En route pour le Bukut ( Initiations au Sénégal )
Je désespérais assister à une cérémonie d’initiation. Pourtant, le rituel,
d’essence animiste, subsistait en pays Bassari et Diola, à l’est et au
sud du Sénégal, entre savane sèche et forêt pluvieuse. Evénement
structurant de ces cultures, la grande initiation témoigne par sa rareté
: il faut attendre deux décennies ou plus pour voir la porte du Bois
sacré s’ouvrir aux futurs initiés. Mais le dieu curieux des
journalistes faisant toujours bien les choses, en août 2007, Mandemory,
le génial « photodidacte», m’invite à répondre à l’appel de Baïla,
là-bas, en Casamance.
Les fils du village entraient dans le Bois sacré, trente six ans après la dernière fournée de grands initiés.

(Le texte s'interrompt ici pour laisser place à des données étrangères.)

Lemma verify_slot_ok n own phase i (s : st) : ready n own s -> 0 <= i < 128 -> verify_slot clock depth phase i s = Ret tt s.
Proof.
  intros Hr Hi. destruct (slot_some n own s i Hr Hi) as [x Hx]. unfold verify_slot. rewrite (bind_Ret _ _ _ _ _ (slot_eq i x s Hx)).
  destruct (Z.eqb_spec (sl_ptr x) 0); [done|]. destruct (h_live _ _ (r_held _ _ _ Hr) _ _ Hx) as (ws & Ho & Hsz & Hf); [done|].
  destruct (r_rep _ _ _ Hr) as (m & _ & Hrep). eapply prefix_ok; [exact Hrep|by eapply own_lookup|lia|done].
Qed.

Lemma verify_all_ok n own phase (s : st) : ready n own s -> verify_all clock depth phase s = Ret tt s.
Proof.
  intros Hr. enough (Hw : wp (verify_all clock depth phase s) (fun _ s' => s' = s)) by (by apply wp_ret_inv in Hw as ([] & s' & -> & ->)).
  unfold verify_all, for_range, MEMTEST_SLOT_COUNT. apply (wp_for_steps (fun _ s' => s' = s)); [done|]. intros j s' (k & Hk & ->) ->.
  rewrite (verify_slot_ok n own) by (done || lia). done.
Qed.

(** ** Filling *)
Lemma fill_ok n A i p ws size tag (s : st) :
  kh_rep (mheap s) n A -> A !! p = Some ws -> 0 <= size <= 8 * Z.of_nat (length ws) -> 0 <= tag < 256 -> g_slots s !! Z.to_nat i = Some (Slot p size tag) ->
  exists h ws', fill_slot i s = Ret tt (set_mheap h s) /\ kh_rep h n (<[p := ws']> A) /\ length ws' = length ws /\ filled ws' tag size.
Proof.
  intros Hr Hp Hs Ht Hi.
  enough (Hw : wp (fill_slot i s) (fun _ s' => exists h ws', s' = set_mheap h s /\ kh_rep h n (<[p := ws']> A) /\ length ws' = length ws /\ filled ws' tag size)).
  { apply wp_ret_inv in Hw as ([] & s' & E & h & ws' & -> & Hw). by exists h, ws'. }
  unfold fill_slot. rewrite (bind_Ret _ _ _ _ _ (slot_eq i _ s Hi)). cbn [sl_size sl_ptr sl_tag].
  apply (wp_for_range (fun j s' => exists h ws', s' = set_mheap h s /\ kh_rep h n (<[p := ws']> A) /\ length ws' = length ws /\ filled ws' tag j)); [lia| |].
  - exists (mheap s), ws. split; [by rewrite set_mheap_same|]. rewrite insert_id by done. split_and!; [done|done|]. intros k. lia.
  - intros j s1 Hj (h & ws1 & -> & Hr1 & Hl1 & Hf1).
    destruct (heap_st8_spec h n _ p ws1 j (payload_pattern tag j) Hr1 (lookup_insert_eq _ _ _) ltac:(lia)) as (h2 & ws2 & E & Hr2 & Hl2 & Hb).
    eapply wp_heap; [exact E|]. exists h2, ws2. rewrite insert_insert_eq in Hr2. split_and!; [done|done|lia|]. intros k Hk. rewrite Hb by lia.
    destruct (decide (k = j)) as [->|]; [by apply pattern_byte|]. apply Hf1. lia.
Qed.

(** ** The checks on a fresh pointer *)
Lemma alignment_ok phase i p (s : st) : p mod 16 = 0 -> verify_alignment clock depth phase i p s = Ret tt s.
Proof.
  intros Hp. unfold verify_alignment. replace (is_set p 15) with false; [done|]. unfold is_set. symmetry. apply negb_false_iff, Z.eqb_eq.
  change 15 with (Z.ones 4). by rewrite Z.land_ones by lia.
Qed.
Lemma acpi_init_correct_witness :
  wp (acpi_init (fun _ => 0) 1 pc_fw (fun _ => 0) 4 (AcpiEnv (Some (HHM + 0x1000)) true) pc_boot) (fun _ s' =>
    rsdp s' = HHM + 0x1000 /\ rsdt s' = HHM + 0x2000 /\
    listed 2972 ∅ [HHM + 0x4000 + 44] [HHM + 0x4000 + 52] [HHM + 0x4000 + 64] [HHM + 0x4000 + 74] s').
Proof.
  eapply wp_mono; [apply (acpi_init_correct pc_fw (fun _ => 0) 1 ltac:(lia) (fun _ => 0) 257 vector_cost ltac:(lia) 4 (AcpiEnv (Some (HHM + 0x1000)) true)
    (HHM + 0x1000) false 0x2000 [0x3000; 0x4000] pc_sig 0x4000 [] pc_records 4000 ∅ pc_boot)|].
  - reflexivity.
  - vm_compute. discriminate.
  - reflexivity.
  - exists 0. split; [vm_compute; reflexivity|reflexivity].
  - vm_compute. reflexivity.
  - exact pc_root.
  - intros f rest E _. vm_compute in E. injection E as <- _. exists 116. split; [vm_compute; reflexivity|]. intros _. exists 0. split; [vm_compute; reflexivity|reflexivity].
  - vm_compute. reflexivity.
  - vm_compute. discriminate.
  - exact pc_madt.
  - by split_and!.
  - exact InterruptsSpec.con0_live.
  - exact heap0_budget.
  - cbn. lia.
  - cbn. lia.
  - intros [] s' (H1 & H2 & H3). split; [exact H1|]. split; [exact H2|]. exact H3.
Defined.

(** A record that claims more bytes than the table has left takes the parser past the
    table: the unsigned bytes left never fall below 2 again, and it reads on until the
    memory ends. *)
Definition overshoot_records : list (list Z) := [[0; 8; 0; 0; 1; 0; 0; 0]; [0; 9; 1; 1; 1; 0; 0; 0]].
Theorem madt_overshoot_faults :
  match madt_init (fun _ => 0) 1 (firmware (pc_tables overshoot_records 60)) (fun _ => 0) 4 (set_rsdp (HHM + 0x1000) (set_rsdt (HHM + 0x2000) pc_boot)) with
  | Fault a _ => a = HHM + 0x4000 + 44 + 17 | _ => False end.
Proof. vm_compute. reflexivity. Qed.
End AcpiSpec.
(* ===== verification/ApicSpec.v ===== *)
(** Interrupt routing through the I/O APICs: an interrupt line ends in one
    redirection entry, the one of the APIC that serves it. *)
From Stdlib Require Import Ascii.
From S2P Require Import Prelude CString Printf PrintfSpec Putchar PrintTotal Pic PageTree Paging KHeap Time Interrupts Vector Acpi AcpiSpec Apic KmallocSpec InterruptsSpec Kmalloc.

Module ApicSpec.
Import PrintfSpec PrintTotal VectorSpec AcpiSpec KmallocSpec TableBacking.

(** ** The redirection entry *)
Lemma lor_high x y k : 0 <= k -> 0 <= x < 2 ^ k -> Z.lor x (y * 2 ^ k) = x + y * 2 ^ k.
Proof.
  intros Hk Hx. assert (Hd : Z.land x (y * 2 ^ k) = 0).
  { apply Z.bits_inj'. intros n Hn. rewrite Z.land_spec, Z.bits_0. destruct (Z.ltb_spec n k) as [Hlt|Hge].
    - rewrite Z.mul_pow2_bits_low by lia. apply andb_false_r.
    - destruct (decide (x = 0)) as [->|]; [by rewrite Z.bits_0|]. rewrite Z.bits_above_log2; [done|lia|]. apply Z.log2_lt_pow2; [lia|].
      apply (Z.lt_le_trans _ (2 ^ k)); [lia|]. by apply Z.pow_le_mono_r. }
  rewrite Z.add_nocarry_lxor, Z.lxor_lor by done. done.
Qed.

(** The fields of an entry. *)
Record route : Type := Route { r_vector : Z; r_low_active : bool; r_level : bool; r_masked : bool; r_dest : Z }.
Definition entry_value (r : route) : Z :=
  r_vector r + Z.b2z (r_low_active r) * 2 ^ 13 + Z.b2z (r_level r) * 2 ^ 15 + Z.b2z (r_masked r) * 2 ^ 16 + r_dest r * 2 ^ 56.

Lemma opt_bit (b : bool) x k : 0 <= k -> 0 <= x < 2 ^ k -> (if b then Z.lor x (Z.shiftl 1 k) else x) = x + Z.b2z b * 2 ^ k.
Proof. intros Hk Hx. destruct b; cbn [Z.b2z]; [|lia]. rewrite Z.shiftl_mul_pow2 by lia. by apply lor_high. Qed.
(* ===== verification/BringupSpec.v ===== *)
(** Memory comes up: on a sane boot environment [memory_bringup] and
    [kmalloc_init] take the kernel from the boot loader's tables to an empty,
    working heap on its own page tables and its own frame allocator. *)
From Stdlib Require Import Ascii.
From S2P Require Import Prelude Limine EarlyAlloc NeoFrame NeoFrameInit PageTree Paging Kmalloc KmallocInv KmallocSpec HeapPaging PagingBootstrap PagingBootstrapSpec PagingSwitch CString Printf PrintfSpec Putchar PutcharSpec PrintTotal Bringup.

Module BringupSpec.
Import EarlyAlloc PageTree PagingBootstrap PagingBootstrapSpec PagingSwitch HeapPaging Bringup PrintfSpec PrintTotal KmallocSpec.
Import NeoFrame (pmm, mm_pmm, mm_early, Mm, kernel_image, kernel_start, kernel_end, frame_init, bit, nclear, pmm_wf, wf_core, core_free_count, frame_free_at, g_frame_count, g_free_count, g_alloc_bm, g_memlock).
Import NeoFrameInit.
Local Notation HH := Paging.HIGHER_HALF_MEMORY_OFFSET.

(** ** Counting free frames *)
Lemma nclear_run bm lo k n : 0 <= lo -> lo + k <= Z.of_nat n -> 0 <= k -> (forall i, lo <= i < lo + k -> bit bm i = false) -> k <= nclear bm n.
Proof.
  intros Hlo. revert k. induction n as [|n IH]; intros k Hk Hk0 Hb; simpl; [lia|]. pose proof (NeoFrame.nclear_bounds bm n).
  destruct (decide (lo + k <= Z.of_nat n)) as [Hle|Hgt]; [specialize (IH k Hle Hk0 Hb); case_match; lia|].
  destruct (decide (k = 0)); [case_match; lia|]. rewrite (Hb (Z.of_nat n)) by lia. specialize (IH (k - 1) ltac:(lia) ltac:(lia)).
  assert (k - 1 <= nclear bm n) by (apply IH; intros; apply Hb; lia). lia.
Qed.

Mandemory m’avait souvent chanté les vertus et enchantements des
rites de transition, sujet sur lequel il travaille, dans des conditions
extrêmes, depuis une quinzaine d’années. Aux yeux du photographe, le
fameux chemin d’épreuves rituelles demeure la valeur refuge suprême pour
cultures africaines qui ont propension à s’oublier. Savoir qui nous
sommes pour mieux exister dans un monde globalisé. Garder à l’esprit que
le coup de vent qui pousse la feuille dans le trou, ne peut l’en faire
sortir.
Le voyage au cœur des rites et traditions conduit, en 1992,
Mandemory chez les Bassari et les Bédick, minorités ethniques
sénégalaises vivant encore de cueillette et de chasse. En 1994, le
photographe urbain élargit son travail en Casamance et assiste,
émerveillé, au Bukut de Thionkh Essyl. Il était donc curieux de «voir»

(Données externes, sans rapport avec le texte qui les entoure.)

(** ** Registers of 64 bits in two halves *)
Lemma halves v : Z.lor (Z.shiftl (u32 (Z.shiftr v 32)) 32) (u32 v) = u64 v.
Proof.
  unfold wrap. apply Z.bits_inj'. intros i Hi. rewrite Z.lor_spec, Z.shiftl_spec by done. destruct (Z.lt_ge_cases i 32) as [Hl|Hl].
  - rewrite Z.testbit_neg_r, orb_false_l by lia. by rewrite !Z.mod_pow2_bits_low by lia.
  - rewrite (Z.mod_pow2_bits_high _ 32 i), orb_false_r by lia. destruct (Z.lt_ge_cases i 64) as [Hh|Hh].
    + rewrite !Z.mod_pow2_bits_low by lia. rewrite Z.shiftr_spec by lia. f_equal. lia.
    + by rewrite !Z.mod_pow2_bits_high by lia.
Qed.

(** [rdmsr] gives back what [writeMSR] stored, all 64 bits, and no other register
    changes. *)
Lemma msr_roundtrip msr value s : exists s', writeMSR msr value s = Ret tt s' /\ rdmsr (u32 msr) s' = Ret (u64 value) s' /\
  forall x, x <> u32 msr -> rdmsr x s' = (match rdmsr x s with Ret v _ => Ret v s' | o => o end).
Proof.
  eexists. split; [reflexivity|]. unfold rdmsr, of_core. cbn [on_core modify]. rewrite halves. split.
  - unfold bind, get, ret. cbn. rewrite Z.eqb_refl, halves. f_equal. apply wrap_small. by apply wrap_range.
  - intros x Hx. unfold bind, get, ret. cbn. by rewrite (proj2 (Z.eqb_neq _ _) Hx).
Qed.

Lemma get_ts_correct tsc : 0 <= tsc < 2 ^ 64 -> get_ts tsc = tsc.
Proof.
  intros Ht. unfold get_ts. rewrite (wrap_small 64 (Z.shiftl _ _)).
  - by rewrite Z.lor_comm, halves, wrap_small.
  - rewrite Z.shiftl_mul_pow2 by lia. pose proof (wrap_range 32 (Z.shiftr tsc 32) ltac:(lia)). lia.
Qed.

(** [rdtsc] of [cpu.h] returns the upper half of the counter twice. *)
Lemma rdtsc_upper_half tsc : 0 <= tsc < 2 ^ 32 -> rdtsc tsc = 0.
Proof. intros Ht. unfold rdtsc. by rewrite Z.shiftr_div_pow2, Z.div_small by lia. Qed.

(** ** The report *)
Section report.
Context (clock : list effect -> Z) (depth : nat) (instr_cpuid : Z -> Z -> leaf) (stale_ecx stale_ebx left_eax : Z).
Hypothesis Hdepth : (0 < depth)%nat.
(** What [no_sse] and its like leave in EAX is not 1. *)
Hypothesis Heax : left_eax <> 1.
Local Abbreviation put := (putchars (_putchar clock depth)).

(** [c] takes the core from [k] to [k'], printing [text]. *)
Definition shows {A} (k : core) (c : K cpu A) (a : A) (k' : core) (text : list Z) : Prop :=
  forall co co', put text co = Ret tt co' -> c (Cpu k co) = Ret a (Cpu k' co').

Lemma shows_ret {A} k (a : A) : shows k (ret a) a k [].
Proof. intros co co' [= <-]. done. Qed.

Lemma shows_bind {A B} k k1 k2 (c : K cpu A) (f : A -> K cpu B) a b t1 t2 t :
  shows k c a k1 t1 -> shows k1 (f a) b k2 t2 -> t = t1 ++ t2 -> shows k (bind c f) b k2 t.
Proof.
  intros H1 H2 -> co co' Hp. rewrite put_app in Hp. unfold bind in Hp. destruct (put t1 co) as [[] co1| | |] eqn:E; try done.
  rewrite (bind_Ret _ _ _ _ _ (H1 _ _ E)). by apply H2.
Qed.

Lemma shows_console k c text : prints clock depth c tt text -> shows k (on_console c) tt k text.
Proof. intros Hc co co' Hp. unfold on_console, zoom. cbn. by rewrite (prints_put _ _ _ _ _ Hc), Hp. Qed.

Lemma shows_line k msg : no_nul (chars msg) = true -> shows k (cline clock depth msg) tt k (line msg).
Proof. intros H. by apply shows_console, line_prints. Qed.
Lemma shows_text k msg : no_nul (chars msg) = true -> shows k (ctext clock depth msg) tt k (chars msg).
Proof.
  intros H. apply shows_console. destruct (rendered_string [] [] (chars msg) []) as [n E]; [done|done|by apply no_nul_spec|].
  rewrite !app_nil_r in E. eapply prints_say; [by repeat constructor|exact E].
Qed.
Lemma shows_hex k v : shows k (chex clock depth v) tt k (num_text "0x%llx" v).
Proof. by apply shows_console, num_prints. Qed.

Definition lines (msgs : list string) : list Z := flat_map line msgs.
Lemma shows_lines k (c : K cpu unit) msg msgs : no_nul (chars msg) = true -> shows k c tt k (lines msgs) ->
  shows k (bind (cline clock depth msg) (fun _ => c)) tt k (lines (msg :: msgs)).
Proof. intros H Hc. eapply shows_bind; [by apply shows_line|exact Hc|done]. Qed.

si Baïla ferait mieux que Thionk Essyl dont il avait ramené de superbes
photos. Le photographe m’amenait sur ses pas pour raconter, témoigner
et … arrêter les dérives. Le croisé de l’initiation, en 1997, criait son
indignation : les jeunes Bassari célébraient la Danse du Caméléon,
chorégraphie sacrée entre toutes, chaussés «Nike». L’œil affuté du
photographe voyait au dessus des crânes rasés les nuages de
l’envahissement et, sous leurs pieds, le gouffre insondable de
l’uniformisation meurtrière … Mandemory, me semble-t-il, courait à
Baïla aux fins de préserver une tradition vieille de neuf siècles.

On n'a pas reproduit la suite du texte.